While some people understand “success” to mean something resembling:  an endeavor resulting in a positive outcome. This implies that, once accomplished, a successful endeavor is ended. This is certainly an understandable assumption to arrive at and in many cases is true. However, in Entiat, WA, success seems to be ongoing. A town that has moved twice, dealt with ravaging wildfires, flooding and many other obstacles has learned that constant improvement and proactive thinking are vital elements of success .
Last week, the Initiative for Rural Innovation and Stewardship (IRIS), chose to host the North Central Washington Success Summit “Entiat Rocks” at Entiat High School. From the start of the day one thing became immediately apparent - the Entiatians in attendance were proud of their history and happy to showcase their success.  Students from the high school presented a history of the Entiat Valley that included a huge timeline covering an entire wall in the gymnasium.  Lunch was provided by Mom’s Kitchen, a local Mexican restaurant in Entiat.  “Mom” and her daughter got on stage to talk about their restaurant and its success, but didn’t say too much. Their cooking spoke for itself. Peter Ringsrud from Snowdrift Cider was one of the few speakers at the Summit who was not either an Entiat resident or someone working in the Entiat Valley. He spoke about the success of his East Wenatchee hard cider making business and credited some of that success to the innovative idea of growing varieties of cider apples that aren’t usually grown in our region.
Although there were many success related themes floating around the gym during the summit: communication, collaboration, “quiet volunteerism.”   When I look at Entiat, the word I find best describes their success is diligence. With each victory, a new challenge is identified and embarked upon and thus success is not a project that has gone well and has now ended. Success is the continuation of that. This hard-working community constantly works towards new goals, and strives to make things better.
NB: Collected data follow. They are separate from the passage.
Definition demo_v1 : Mp4Sample := mk_sample 0 3000 0 true [1; 2; 3].
Definition demo_a1 : Mp4Sample := mk_sample 0 1024 0 true [9; 9].
Definition demo_v2 : Mp4Sample := mk_sample 3000 1 (-5) false [4; 5].
Definition demo_v3 : Mp4Sample := mk_sample 7000 3000 0 true [6].
Definition demo_w1 : FragmentedMp4Writer := snd (write_sample_with_description 1 1 demo_v1 demo_w0).
Definition demo_w2 : FragmentedMp4Writer := snd (write_sample_with_description 2 1 demo_a1 demo_w1).
Definition demo_w3 : FragmentedMp4Writer := snd (write_sample_with_description 1 1 demo_v2 demo_w2).
Definition demo_w4 : FragmentedMp4Writer := snd (finish_trailing_sample 1 7000 demo_w3).
Definition demo_w5 : FragmentedMp4Writer := snd (flush_fragment demo_w4).
Definition demo_w6 : FragmentedMp4Writer := snd (flush_fragment demo_w5).
Definition demo_w7 : FragmentedMp4Writer := snd (add_sample_description demo_moov 1 (AvcConfig 640 480 [1] [2]) demo_w6).
Definition demo_w8 : FragmentedMp4Writer := snd (write_sample_with_description 1 2 demo_v3 demo_w7).
Definition demo_w9 : FragmentedMp4Writer := snd (flush_fragment demo_w8).
Definition demo_w10 : FragmentedMp4Writer := snd (add_sample_description demo_moov 1 (AvcConfig 800 600 [1] [2]) demo_w9).
Definition demo_log : fragment_log :=
  (([] ++ logged (fst (flush_fragment demo_w4)) demo_w4) ++ logged (fst (flush_fragment demo_w5)) demo_w5)
  ++ logged (fst (flush_fragment demo_w8)) demo_w8.

(** A step to the state the call leaves behind. *)
Lemma do_sample m w log id index s :
  sample_ok s → 0 ≤ index → frag_step m (w, log) (snd (write_sample_with_description id index s w), log).
Proof. intros. eapply step_sample; [done..|apply surjective_pairing]. Qed.
Lemma do_flush m w log :
  bool_decide (Forall (λ e, range_end (fst e) ≤ s_pos (writer w)) log) = true →
  frag_step m (w, log) (snd (flush_fragment w), log ++ logged (fst (flush_fragment w)) w).
Proof. intros H. apply bool_decide_eq_true_1 in H. eapply step_flush; [by right|apply surjective_pairing]. Qed.

Lemma demo_samples_ok s : s ∈ [demo_v1; demo_v2; demo_v3; demo_a1] → sample_ok s.
Proof.
  intros Hs. repeat (apply elem_of_cons in Hs as [->|Hs]); [..|by apply elem_of_nil in Hs];
    constructor; cbn; unfold u64_max, u32_max, vec_len; cbn; lia.
Qed.
Ltac demo_sample := apply demo_samples_ok; repeat first [apply list_elem_of_here | apply list_elem_of_further].

Lemma session_run : rtc (frag_step demo_moov) (demo_w0, []) (demo_w10, demo_log).
Proof.
  apply rtc_l with (demo_w1, []); [apply (do_sample _ _ _ 1 1 demo_v1); [|done]; demo_sample|].
  apply rtc_l with (demo_w2, []); [apply (do_sample _ _ _ 2 1 demo_a1); [|done]; demo_sample|].
  apply rtc_l with (demo_w3, []); [apply (do_sample _ _ _ 1 1 demo_v2); [|done]; demo_sample|].
  apply rtc_l with (demo_w4, []); [eapply (step_finish _ _ _ 1 7000); [by unfold u64_max|apply surjective_pairing]|].
  apply rtc_l with (demo_w5, [] ++ logged (fst (flush_fragment demo_w4)) demo_w4); [apply do_flush; by vm_compute|].
  apply rtc_l with (demo_w6, ([] ++ logged (fst (flush_fragment demo_w4)) demo_w4) ++ logged (fst (flush_fragment demo_w5)) demo_w5);
    [apply do_flush; by vm_compute|].
  apply rtc_l with (demo_w7, ([] ++ logged (fst (flush_fragment demo_w4)) demo_w4) ++ logged (fst (flush_fragment demo_w5)) demo_w5).
  { eapply (step_describe _ _ _ 1 (AvcConfig 640 480 [1] [2])); [apply surjective_pairing|by vm_compute]. }
  apply rtc_l with (demo_w8, ([] ++ logged (fst (flush_fragment demo_w4)) demo_w4) ++ logged (fst (flush_fragment demo_w5)) demo_w5);
    [apply (do_sample _ _ _ 1 2 demo_v3); [|done]; demo_sample|].
  apply rtc_l with (demo_w9, demo_log); [apply do_flush; by vm_compute|].
  apply rtc_once. eapply (step_describe _ _ _ 1 (AvcConfig 800 600 [1] [2])); [apply surjective_pairing|by vm_compute].
Qed.

Definition demo_table : SampleTable :=
  mk_table (mk_stsz 0 0 []) [] [] None None (Some []) None 1.
Definition demo_tracks : gmap Z Mp4Track := <[1 := track_from 1 demo_table]> {[2 := track_from 2 demo_table]}.

Lemma flushed_samples_read_back_witness :
  fst (flush_fragment demo_w4) = Fails IoError ∧
  fst (add_sample_description demo_moov 1 (AvcConfig 800 600 [1] [2]) demo_w9) = Fails IoError ∧ poisoned demo_w10 = false ∧
  log_samples 1 demo_log = [demo_v1; mk_sample 3000 4000 (-5) false [4; 5]; demo_v3] ∧
  ∃ moofs m, read_moofs (s_bytes (writer demo_w10)) (log_offsets demo_log) = Done moofs ∧
    read_tracks moofs [] demo_tracks = Done m ∧ dom m = dom demo_tracks ∧
    ∀ id t n s, m !! id = Some t → log_samples id demo_log !! n = Some s →
      track_read_sample t (s_bytes (writer demo_w10)) (Z.of_nat n + 1) = Done (Some s).
Proof.
  do 4 (split; [vm_compute; reflexivity|]).
  apply (flushed_samples_read_back demo_moov demo_config demo_configs demo_sink (snd demo_start) demo_w0 demo_w10 demo_log [] demo_tracks).
  - split; by vm_compute.
  - by vm_compute.
  - vm_compute. reflexivity.
  - exact session_run.
  - by vm_compute.
  - by vm_compute.
  - apply (bool_decide_eq_true_1 (Forall (λ e, Forall (λ t, Forall (λ s, start_time s + duration s ≤ u64_max) (samples t)) (snd e)) demo_log)).
    vm_compute. reflexivity.
  - apply map_Forall_insert_2; [by eexists|]. apply map_Forall_singleton. by eexists.
  - apply (bool_decide_eq_true_1 (Forall (λ e, Forall (λ t, is_Some (demo_tracks !! track_id t)) (snd e)) demo_log)). vm_compute. reflexivity.
Defined.

(** ** A failed seek after a rewrite of the metadata

    [add_sample_description] poisons the writer when rewriting the metadata fails, but
    not when the seek back to the end of the media fails: the writer stays usable with
    its position at the end of the initialization segment, and the next fragment is
    written over the first one.  This is why a flush of [frag_step] requires that the
    file stands behind the fragments. *)

Definition lost_w1 : FragmentedMp4Writer :=
  set_writer (mk_sink (s_bytes (writer demo_w6)) (s_pos (writer demo_w6)) [None; None; None; None; Some 0]) demo_w6.
Definition lost_w2 : FragmentedMp4Writer := snd (add_sample_description demo_moov 1 (AvcConfig 640 480 [1] [2]) lost_w1).
Definition lost_w3 : FragmentedMp4Writer := snd (write_sample_with_description 1 2 demo_v3 lost_w2).

Theorem failed_seek_overwrites_a_fragment :
  fst (add_sample_description demo_moov 1 (AvcConfig 640 480 [1] [2]) lost_w1) = Fails IoError ∧
  poisoned lost_w2 = false ∧
  ∃ info info', fst (flush_fragment demo_w5) = Done (Some info) ∧ fst (flush_fragment lost_w3) = Done (Some info') ∧
    range_offset (info_range info') < range_offset (info_range info) < range_end info'.
Proof. split; [by vm_compute|]. split; [by vm_compute|]. eexists _, _. by vm_compute. Qed.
Thursday, November 15, 2012

Tyee Tour

Upper inlet breach at Tyee Ranck
Last week I had the opportunity to attend my first board meeting since starting here at Cascadia Conservation District.  It was a good experience to meet some of the board members and others who are involved with the conservation district at a different level then me and the rest of the staff. I found it especially interesting to not only hear about how things are going with some of the projects we are currently involved in but also some proposed projects for future work. Board meetings are open to the public and every meeting allots time to hear public comments. This is not only an opportunity to voice any questions or concerns you have but also an opportunity to gain a better understanding of the  projects we are involved in. The next board meeting will be held on December 13th at 3:30pm at 215 Melody Ln. Wenatchee. 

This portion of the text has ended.